Top of MATERIAL SUPPLIED

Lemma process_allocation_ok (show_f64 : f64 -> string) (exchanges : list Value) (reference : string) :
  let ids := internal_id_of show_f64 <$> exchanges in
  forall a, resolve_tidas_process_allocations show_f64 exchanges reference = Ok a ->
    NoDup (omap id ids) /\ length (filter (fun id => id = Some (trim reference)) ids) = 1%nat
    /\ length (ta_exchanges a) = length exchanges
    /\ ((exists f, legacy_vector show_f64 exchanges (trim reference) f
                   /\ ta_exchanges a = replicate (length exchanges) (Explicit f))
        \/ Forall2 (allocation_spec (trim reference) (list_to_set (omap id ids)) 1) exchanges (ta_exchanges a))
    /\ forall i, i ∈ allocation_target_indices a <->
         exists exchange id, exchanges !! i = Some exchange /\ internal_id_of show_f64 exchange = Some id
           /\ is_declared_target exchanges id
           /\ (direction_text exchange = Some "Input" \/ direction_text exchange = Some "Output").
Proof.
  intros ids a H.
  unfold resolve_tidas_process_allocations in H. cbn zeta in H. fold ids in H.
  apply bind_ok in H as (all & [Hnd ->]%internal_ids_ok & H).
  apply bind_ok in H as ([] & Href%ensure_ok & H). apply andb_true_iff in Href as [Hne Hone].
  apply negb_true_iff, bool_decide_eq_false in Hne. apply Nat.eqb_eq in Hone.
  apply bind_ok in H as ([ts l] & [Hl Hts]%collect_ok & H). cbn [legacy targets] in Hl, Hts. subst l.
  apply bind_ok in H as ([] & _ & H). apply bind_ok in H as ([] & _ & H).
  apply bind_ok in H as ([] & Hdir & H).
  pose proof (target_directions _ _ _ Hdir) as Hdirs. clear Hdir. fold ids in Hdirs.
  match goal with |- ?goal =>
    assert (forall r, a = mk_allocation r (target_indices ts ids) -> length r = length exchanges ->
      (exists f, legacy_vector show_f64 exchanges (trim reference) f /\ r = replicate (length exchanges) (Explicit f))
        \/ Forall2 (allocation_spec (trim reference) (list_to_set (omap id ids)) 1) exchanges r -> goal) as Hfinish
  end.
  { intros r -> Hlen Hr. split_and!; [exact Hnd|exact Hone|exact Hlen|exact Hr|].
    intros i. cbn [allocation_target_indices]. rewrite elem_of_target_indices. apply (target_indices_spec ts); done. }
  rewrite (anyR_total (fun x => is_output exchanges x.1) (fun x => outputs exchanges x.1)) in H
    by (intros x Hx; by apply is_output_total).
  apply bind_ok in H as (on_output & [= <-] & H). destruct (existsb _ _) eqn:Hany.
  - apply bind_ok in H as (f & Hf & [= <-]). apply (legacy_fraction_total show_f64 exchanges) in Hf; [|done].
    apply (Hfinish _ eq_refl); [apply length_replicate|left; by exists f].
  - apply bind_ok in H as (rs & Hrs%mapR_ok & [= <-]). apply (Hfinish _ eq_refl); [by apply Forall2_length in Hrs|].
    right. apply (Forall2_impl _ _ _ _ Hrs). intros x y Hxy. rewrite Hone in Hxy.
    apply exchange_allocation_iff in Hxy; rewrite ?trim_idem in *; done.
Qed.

Bottom of MATERIAL SUPPLIED

All lines with the word "goal" must be located in the data and copied.

== ANSWER TO THIS TASK ==
  match goal with |- ?goal =>
        \/ Forall2 (allocation_spec (trim reference) (list_to_set (omap id ids)) 1) exchanges r -> goal) as Hfinish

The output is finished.